DATA RECORDS:
Definition trace_wrapper `{Entropy R} `{!ITracePropagator R} (set_trailing_metadata : list (string * string) → user_code unit)
    (behavior : user_code A) : user_code A :=
  try_finally
    (result <- behavior ;;
     trailing <- on_request_trace (port_inject []) ;;
     (if (0 <? length trailing)%nat then set_trailing_metadata trailing else ret tt) ;;;
     ret result)
    (on_request_trace Tracing.clear).
Definition trace_intercept `{Entropy R} `{!ITracePropagator R} {H : Type} (carrier : list (string * string))
    (continuation : user_code (option H)) : user_code (option H) :=
  ctx <- start_request_trace carrier ;;
  on_request_trace (Tracing.set ctx) ;;;
  handler <- try_except continuation (λ e, Some (on_request_trace Tracing.clear ;;; raise e)) ;;
  match handler with
  | None => on_request_trace Tracing.clear ;;; ret None
  | Some h => ret (Some h)
  end.
End grpc.
Arguments Message {M O}.
Arguments Object_ {M O}.
Arguments Model {M O B}.
Arguments Unconverted {M O B}.
Arguments NoArgument {E M O B}.
Arguments OneRequest {E M O B}.
Arguments RequestStream {E M O B}.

EXERCISE INSTRUCTIONS: Up to and including the line with "trailing <- on_request_trace", please return the records exactly, beginning from their first line.

ANSWER SPACE:
Definition trace_wrapper `{Entropy R} `{!ITracePropagator R} (set_trailing_metadata : list (string * string) → user_code unit)
    (behavior : user_code A) : user_code A :=
  try_finally
    (result <- behavior ;;
     trailing <- on_request_trace (port_inject []) ;;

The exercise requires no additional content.